### EXTRACTED RECORDS

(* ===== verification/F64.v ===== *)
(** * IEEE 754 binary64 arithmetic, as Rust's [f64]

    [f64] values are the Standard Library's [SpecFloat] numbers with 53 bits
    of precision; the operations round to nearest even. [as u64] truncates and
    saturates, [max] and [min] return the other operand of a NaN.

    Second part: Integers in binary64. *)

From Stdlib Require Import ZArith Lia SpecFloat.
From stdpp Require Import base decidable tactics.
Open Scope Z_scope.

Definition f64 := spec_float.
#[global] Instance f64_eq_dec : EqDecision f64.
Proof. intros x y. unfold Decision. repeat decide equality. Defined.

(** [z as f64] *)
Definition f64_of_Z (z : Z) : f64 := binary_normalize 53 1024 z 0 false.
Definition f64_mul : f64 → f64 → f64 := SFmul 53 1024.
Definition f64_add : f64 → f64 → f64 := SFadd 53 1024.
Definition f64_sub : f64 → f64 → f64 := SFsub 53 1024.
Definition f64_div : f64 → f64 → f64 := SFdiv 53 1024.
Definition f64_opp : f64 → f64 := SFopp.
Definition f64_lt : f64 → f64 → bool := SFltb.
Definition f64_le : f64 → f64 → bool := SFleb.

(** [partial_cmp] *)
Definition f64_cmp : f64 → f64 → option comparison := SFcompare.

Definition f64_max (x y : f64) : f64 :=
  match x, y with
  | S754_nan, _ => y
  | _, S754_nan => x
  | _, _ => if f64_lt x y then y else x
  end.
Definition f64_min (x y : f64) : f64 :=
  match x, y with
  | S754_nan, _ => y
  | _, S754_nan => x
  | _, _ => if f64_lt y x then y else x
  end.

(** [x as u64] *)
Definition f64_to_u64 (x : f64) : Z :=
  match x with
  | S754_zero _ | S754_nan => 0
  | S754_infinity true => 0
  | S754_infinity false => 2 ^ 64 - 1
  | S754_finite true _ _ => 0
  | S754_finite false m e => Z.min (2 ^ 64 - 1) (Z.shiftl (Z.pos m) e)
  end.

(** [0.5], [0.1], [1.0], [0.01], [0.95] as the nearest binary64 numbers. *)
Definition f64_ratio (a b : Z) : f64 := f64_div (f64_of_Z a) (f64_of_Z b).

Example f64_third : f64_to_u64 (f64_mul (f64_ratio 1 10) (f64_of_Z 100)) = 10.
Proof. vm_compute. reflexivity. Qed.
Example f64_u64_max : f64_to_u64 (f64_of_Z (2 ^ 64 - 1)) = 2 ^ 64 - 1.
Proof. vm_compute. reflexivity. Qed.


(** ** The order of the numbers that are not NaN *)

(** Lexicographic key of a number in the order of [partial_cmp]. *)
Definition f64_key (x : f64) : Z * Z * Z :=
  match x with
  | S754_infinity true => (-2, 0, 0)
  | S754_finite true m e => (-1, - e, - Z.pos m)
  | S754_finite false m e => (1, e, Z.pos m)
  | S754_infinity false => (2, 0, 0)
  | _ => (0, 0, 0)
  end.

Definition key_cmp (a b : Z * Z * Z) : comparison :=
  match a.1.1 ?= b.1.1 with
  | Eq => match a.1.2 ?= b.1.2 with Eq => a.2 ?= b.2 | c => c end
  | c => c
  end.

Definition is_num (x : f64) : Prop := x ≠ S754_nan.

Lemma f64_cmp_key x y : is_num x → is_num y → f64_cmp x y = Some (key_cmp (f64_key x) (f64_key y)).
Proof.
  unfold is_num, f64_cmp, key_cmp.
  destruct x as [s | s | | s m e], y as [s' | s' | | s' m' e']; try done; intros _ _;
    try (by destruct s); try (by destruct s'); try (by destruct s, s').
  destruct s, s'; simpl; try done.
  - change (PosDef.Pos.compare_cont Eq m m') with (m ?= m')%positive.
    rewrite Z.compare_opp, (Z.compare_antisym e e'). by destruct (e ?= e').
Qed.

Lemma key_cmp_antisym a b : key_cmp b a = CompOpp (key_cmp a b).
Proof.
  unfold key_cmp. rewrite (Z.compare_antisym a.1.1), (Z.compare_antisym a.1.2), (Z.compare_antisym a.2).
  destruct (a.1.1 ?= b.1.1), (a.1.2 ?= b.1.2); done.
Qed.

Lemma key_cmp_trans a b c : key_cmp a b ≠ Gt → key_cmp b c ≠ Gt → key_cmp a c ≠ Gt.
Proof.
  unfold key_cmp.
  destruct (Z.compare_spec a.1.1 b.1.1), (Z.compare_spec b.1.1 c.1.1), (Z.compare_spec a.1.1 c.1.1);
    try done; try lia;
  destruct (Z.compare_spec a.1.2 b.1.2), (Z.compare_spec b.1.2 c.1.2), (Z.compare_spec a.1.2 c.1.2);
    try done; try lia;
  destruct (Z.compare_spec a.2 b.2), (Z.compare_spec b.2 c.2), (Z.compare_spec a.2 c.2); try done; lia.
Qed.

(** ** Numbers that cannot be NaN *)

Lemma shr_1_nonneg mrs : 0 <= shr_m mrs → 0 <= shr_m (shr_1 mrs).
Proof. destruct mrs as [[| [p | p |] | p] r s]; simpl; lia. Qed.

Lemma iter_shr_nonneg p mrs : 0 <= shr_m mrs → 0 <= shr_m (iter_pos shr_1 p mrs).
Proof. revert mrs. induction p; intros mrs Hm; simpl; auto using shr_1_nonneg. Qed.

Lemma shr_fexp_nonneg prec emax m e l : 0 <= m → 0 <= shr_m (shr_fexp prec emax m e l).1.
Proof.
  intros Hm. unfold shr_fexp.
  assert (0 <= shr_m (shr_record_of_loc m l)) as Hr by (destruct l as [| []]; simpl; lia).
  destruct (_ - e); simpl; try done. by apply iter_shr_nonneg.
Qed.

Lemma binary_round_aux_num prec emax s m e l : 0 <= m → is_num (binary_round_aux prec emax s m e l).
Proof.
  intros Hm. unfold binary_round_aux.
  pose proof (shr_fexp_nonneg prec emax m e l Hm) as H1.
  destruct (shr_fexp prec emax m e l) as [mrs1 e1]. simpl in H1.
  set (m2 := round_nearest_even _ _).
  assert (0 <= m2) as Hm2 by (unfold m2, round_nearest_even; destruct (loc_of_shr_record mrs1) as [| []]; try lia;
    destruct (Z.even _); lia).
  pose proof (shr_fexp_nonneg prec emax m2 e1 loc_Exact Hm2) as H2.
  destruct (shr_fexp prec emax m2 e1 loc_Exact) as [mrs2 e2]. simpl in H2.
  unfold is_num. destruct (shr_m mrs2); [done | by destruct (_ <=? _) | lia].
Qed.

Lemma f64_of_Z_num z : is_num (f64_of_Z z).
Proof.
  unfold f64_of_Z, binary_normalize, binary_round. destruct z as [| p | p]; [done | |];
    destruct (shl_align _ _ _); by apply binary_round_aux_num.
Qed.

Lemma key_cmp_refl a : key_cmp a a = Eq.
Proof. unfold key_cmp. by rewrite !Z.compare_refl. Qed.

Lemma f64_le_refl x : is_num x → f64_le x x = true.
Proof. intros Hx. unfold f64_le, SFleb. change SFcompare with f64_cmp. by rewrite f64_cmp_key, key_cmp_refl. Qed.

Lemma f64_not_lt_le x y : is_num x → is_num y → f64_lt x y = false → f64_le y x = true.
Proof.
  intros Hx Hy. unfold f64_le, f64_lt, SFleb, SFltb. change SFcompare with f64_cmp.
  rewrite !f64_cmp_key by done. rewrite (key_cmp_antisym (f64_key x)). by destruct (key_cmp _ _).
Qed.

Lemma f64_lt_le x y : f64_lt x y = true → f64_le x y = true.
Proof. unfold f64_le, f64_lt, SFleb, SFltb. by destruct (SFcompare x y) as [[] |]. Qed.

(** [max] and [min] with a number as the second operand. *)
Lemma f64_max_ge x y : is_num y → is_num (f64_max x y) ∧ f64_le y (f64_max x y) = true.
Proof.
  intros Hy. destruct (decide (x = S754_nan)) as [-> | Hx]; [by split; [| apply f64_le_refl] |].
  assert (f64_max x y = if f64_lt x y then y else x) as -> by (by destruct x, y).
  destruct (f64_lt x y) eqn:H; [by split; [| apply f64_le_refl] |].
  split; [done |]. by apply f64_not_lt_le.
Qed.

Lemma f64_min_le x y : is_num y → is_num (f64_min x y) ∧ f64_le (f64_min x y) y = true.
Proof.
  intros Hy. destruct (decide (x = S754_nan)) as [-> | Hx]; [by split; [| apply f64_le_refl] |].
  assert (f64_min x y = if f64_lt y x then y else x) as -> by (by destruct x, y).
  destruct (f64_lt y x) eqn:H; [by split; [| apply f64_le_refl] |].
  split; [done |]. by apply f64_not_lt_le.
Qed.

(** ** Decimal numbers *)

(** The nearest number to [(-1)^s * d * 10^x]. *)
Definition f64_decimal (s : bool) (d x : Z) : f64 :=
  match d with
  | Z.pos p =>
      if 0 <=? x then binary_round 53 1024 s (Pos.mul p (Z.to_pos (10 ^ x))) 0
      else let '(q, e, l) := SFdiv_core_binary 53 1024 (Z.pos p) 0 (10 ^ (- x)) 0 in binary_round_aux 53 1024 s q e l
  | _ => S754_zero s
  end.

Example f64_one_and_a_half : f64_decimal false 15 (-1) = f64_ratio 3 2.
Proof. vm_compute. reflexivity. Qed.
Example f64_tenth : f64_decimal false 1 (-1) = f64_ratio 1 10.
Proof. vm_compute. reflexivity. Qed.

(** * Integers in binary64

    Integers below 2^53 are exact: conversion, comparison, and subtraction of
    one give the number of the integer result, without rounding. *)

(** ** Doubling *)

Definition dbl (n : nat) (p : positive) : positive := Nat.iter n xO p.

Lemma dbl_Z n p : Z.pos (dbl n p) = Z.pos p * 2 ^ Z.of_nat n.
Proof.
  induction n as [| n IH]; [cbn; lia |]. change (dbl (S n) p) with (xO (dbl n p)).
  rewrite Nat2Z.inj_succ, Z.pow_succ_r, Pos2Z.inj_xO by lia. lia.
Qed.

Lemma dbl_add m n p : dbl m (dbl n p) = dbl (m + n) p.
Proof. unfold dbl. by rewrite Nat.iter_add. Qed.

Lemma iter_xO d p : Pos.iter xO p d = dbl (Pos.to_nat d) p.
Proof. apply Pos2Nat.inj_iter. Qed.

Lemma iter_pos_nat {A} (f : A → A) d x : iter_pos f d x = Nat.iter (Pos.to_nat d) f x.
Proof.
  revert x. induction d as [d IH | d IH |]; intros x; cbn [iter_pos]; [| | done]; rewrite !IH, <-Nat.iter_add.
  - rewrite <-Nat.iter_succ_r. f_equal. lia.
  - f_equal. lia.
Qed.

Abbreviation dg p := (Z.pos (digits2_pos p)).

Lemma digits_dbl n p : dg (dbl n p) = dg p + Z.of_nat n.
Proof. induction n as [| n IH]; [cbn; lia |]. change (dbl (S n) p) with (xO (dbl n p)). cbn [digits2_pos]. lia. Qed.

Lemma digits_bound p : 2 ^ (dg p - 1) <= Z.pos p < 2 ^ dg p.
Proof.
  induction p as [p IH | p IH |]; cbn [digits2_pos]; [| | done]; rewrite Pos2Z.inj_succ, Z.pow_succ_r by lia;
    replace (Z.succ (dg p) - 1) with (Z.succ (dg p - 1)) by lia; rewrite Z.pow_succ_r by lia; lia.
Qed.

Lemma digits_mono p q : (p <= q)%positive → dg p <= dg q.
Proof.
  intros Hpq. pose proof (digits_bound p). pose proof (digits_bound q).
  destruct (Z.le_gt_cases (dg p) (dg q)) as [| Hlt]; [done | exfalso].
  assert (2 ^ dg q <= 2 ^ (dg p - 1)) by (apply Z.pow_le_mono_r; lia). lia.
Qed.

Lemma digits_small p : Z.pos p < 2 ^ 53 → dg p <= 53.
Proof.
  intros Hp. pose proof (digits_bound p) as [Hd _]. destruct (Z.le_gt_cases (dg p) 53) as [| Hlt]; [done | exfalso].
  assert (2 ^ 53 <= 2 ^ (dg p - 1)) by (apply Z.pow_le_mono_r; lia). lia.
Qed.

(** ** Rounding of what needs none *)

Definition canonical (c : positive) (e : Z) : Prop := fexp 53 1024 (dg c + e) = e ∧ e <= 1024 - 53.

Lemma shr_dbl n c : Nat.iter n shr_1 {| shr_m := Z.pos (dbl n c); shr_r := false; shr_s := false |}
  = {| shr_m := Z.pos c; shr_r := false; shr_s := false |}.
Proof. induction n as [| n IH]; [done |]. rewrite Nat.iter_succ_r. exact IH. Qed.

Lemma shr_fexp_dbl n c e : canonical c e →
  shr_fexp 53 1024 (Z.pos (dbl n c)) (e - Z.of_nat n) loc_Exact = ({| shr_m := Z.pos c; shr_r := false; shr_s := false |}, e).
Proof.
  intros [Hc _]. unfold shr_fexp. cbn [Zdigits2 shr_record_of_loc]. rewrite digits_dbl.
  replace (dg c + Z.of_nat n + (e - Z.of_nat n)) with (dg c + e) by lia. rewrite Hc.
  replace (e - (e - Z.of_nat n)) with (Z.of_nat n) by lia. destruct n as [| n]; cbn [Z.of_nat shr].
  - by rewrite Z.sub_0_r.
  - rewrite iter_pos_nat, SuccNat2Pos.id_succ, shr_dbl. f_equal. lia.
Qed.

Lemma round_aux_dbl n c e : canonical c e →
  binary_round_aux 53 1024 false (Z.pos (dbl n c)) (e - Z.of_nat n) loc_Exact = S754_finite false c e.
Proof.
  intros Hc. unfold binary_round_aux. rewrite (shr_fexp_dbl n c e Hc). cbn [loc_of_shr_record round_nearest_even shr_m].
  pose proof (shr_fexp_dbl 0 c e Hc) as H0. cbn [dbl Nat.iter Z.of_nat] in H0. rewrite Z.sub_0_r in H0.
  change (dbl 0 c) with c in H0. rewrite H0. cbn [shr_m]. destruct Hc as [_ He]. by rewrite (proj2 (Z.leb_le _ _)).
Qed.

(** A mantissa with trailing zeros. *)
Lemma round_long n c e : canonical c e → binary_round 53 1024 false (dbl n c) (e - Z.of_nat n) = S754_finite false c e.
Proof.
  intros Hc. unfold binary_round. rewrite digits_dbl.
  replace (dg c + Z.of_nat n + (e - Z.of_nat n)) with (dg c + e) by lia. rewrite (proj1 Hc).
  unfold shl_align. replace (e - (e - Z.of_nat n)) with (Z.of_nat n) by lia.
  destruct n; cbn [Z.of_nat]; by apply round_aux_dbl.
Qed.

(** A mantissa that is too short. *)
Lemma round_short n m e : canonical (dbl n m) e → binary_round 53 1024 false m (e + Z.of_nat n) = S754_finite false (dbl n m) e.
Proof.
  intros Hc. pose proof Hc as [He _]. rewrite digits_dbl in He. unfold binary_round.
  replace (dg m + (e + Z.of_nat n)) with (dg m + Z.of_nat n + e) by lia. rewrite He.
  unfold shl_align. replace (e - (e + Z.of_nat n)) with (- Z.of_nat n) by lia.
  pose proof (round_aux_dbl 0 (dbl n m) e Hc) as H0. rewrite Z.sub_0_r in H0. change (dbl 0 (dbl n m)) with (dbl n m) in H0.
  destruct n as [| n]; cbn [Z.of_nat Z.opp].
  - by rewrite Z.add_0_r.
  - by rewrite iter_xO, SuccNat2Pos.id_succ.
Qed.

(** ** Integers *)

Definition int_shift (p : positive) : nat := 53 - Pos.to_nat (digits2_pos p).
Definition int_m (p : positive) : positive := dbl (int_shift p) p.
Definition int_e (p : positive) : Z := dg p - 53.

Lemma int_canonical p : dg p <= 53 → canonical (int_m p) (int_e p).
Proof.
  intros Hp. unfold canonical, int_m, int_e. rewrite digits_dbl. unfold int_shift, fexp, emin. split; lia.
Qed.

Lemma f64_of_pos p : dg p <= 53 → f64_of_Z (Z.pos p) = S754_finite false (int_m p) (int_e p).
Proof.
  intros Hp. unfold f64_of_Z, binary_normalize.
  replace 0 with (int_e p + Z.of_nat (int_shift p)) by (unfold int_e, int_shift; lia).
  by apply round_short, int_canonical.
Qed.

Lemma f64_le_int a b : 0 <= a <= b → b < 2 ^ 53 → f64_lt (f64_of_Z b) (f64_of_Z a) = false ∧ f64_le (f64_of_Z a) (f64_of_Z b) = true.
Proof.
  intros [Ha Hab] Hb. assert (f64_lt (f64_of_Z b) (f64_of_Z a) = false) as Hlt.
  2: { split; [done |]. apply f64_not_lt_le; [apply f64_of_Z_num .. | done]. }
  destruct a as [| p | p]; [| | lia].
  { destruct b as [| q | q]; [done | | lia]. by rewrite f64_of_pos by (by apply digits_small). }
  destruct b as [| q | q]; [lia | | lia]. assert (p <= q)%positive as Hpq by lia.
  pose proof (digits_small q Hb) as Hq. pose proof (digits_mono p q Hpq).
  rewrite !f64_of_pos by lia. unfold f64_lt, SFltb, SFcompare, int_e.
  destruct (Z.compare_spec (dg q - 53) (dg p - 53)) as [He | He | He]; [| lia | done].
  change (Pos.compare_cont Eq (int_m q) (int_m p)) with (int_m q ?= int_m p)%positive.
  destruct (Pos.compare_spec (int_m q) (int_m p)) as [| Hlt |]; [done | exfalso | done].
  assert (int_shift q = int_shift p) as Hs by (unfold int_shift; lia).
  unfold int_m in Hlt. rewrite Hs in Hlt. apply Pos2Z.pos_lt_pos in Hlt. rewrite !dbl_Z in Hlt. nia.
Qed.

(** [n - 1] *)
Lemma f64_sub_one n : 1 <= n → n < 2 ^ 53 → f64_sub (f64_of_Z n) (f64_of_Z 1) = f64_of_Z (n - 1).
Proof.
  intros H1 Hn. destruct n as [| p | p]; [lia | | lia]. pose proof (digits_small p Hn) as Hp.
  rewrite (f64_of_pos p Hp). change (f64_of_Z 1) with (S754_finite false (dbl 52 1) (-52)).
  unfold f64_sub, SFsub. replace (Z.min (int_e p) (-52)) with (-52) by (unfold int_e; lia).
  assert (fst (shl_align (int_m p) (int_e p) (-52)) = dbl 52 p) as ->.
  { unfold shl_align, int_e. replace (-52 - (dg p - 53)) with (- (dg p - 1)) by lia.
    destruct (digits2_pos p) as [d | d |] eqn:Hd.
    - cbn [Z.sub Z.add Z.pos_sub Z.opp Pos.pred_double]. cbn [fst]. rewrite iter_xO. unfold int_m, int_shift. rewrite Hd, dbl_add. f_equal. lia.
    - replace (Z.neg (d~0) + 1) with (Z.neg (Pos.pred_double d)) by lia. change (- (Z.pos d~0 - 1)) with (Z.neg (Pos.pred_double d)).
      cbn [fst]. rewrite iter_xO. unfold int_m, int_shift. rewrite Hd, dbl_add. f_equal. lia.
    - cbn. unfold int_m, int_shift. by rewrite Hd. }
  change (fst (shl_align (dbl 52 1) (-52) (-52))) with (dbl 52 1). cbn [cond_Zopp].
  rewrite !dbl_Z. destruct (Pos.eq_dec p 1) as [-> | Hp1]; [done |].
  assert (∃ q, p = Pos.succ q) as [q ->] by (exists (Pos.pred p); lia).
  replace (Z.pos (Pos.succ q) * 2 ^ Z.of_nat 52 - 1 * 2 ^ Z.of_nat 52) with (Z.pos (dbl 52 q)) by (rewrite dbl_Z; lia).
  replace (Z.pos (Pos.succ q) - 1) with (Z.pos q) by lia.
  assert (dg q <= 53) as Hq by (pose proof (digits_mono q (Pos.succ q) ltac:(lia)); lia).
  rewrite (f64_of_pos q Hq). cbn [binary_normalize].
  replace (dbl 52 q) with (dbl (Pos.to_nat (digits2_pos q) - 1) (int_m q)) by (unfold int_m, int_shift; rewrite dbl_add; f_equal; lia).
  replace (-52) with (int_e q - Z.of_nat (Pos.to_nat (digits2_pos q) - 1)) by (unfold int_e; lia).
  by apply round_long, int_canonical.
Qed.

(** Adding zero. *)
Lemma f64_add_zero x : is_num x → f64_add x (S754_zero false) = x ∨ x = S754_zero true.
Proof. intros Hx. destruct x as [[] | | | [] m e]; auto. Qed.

### AIM OF THE TASK
Your answer should consist solely of the lines above from the line with "Definition f64_ratio (a" to the line with "Definition key_cmp (a", both included, reproduced exactly.

### ANSWER SPACE
Definition f64_ratio (a b : Z) : f64 := f64_div (f64_of_Z a) (f64_of_Z b).

Example f64_third : f64_to_u64 (f64_mul (f64_ratio 1 10) (f64_of_Z 100)) = 10.
Proof. vm_compute. reflexivity. Qed.
Example f64_u64_max : f64_to_u64 (f64_of_Z (2 ^ 64 - 1)) = 2 ^ 64 - 1.
Proof. vm_compute. reflexivity. Qed.


(** ** The order of the numbers that are not NaN *)

(** Lexicographic key of a number in the order of [partial_cmp]. *)
Definition f64_key (x : f64) : Z * Z * Z :=
  match x with
  | S754_infinity true => (-2, 0, 0)
  | S754_finite true m e => (-1, - e, - Z.pos m)
  | S754_finite false m e => (1, e, Z.pos m)
  | S754_infinity false => (2, 0, 0)
  | _ => (0, 0, 0)
  end.

Definition key_cmp (a b : Z * Z * Z) : comparison :=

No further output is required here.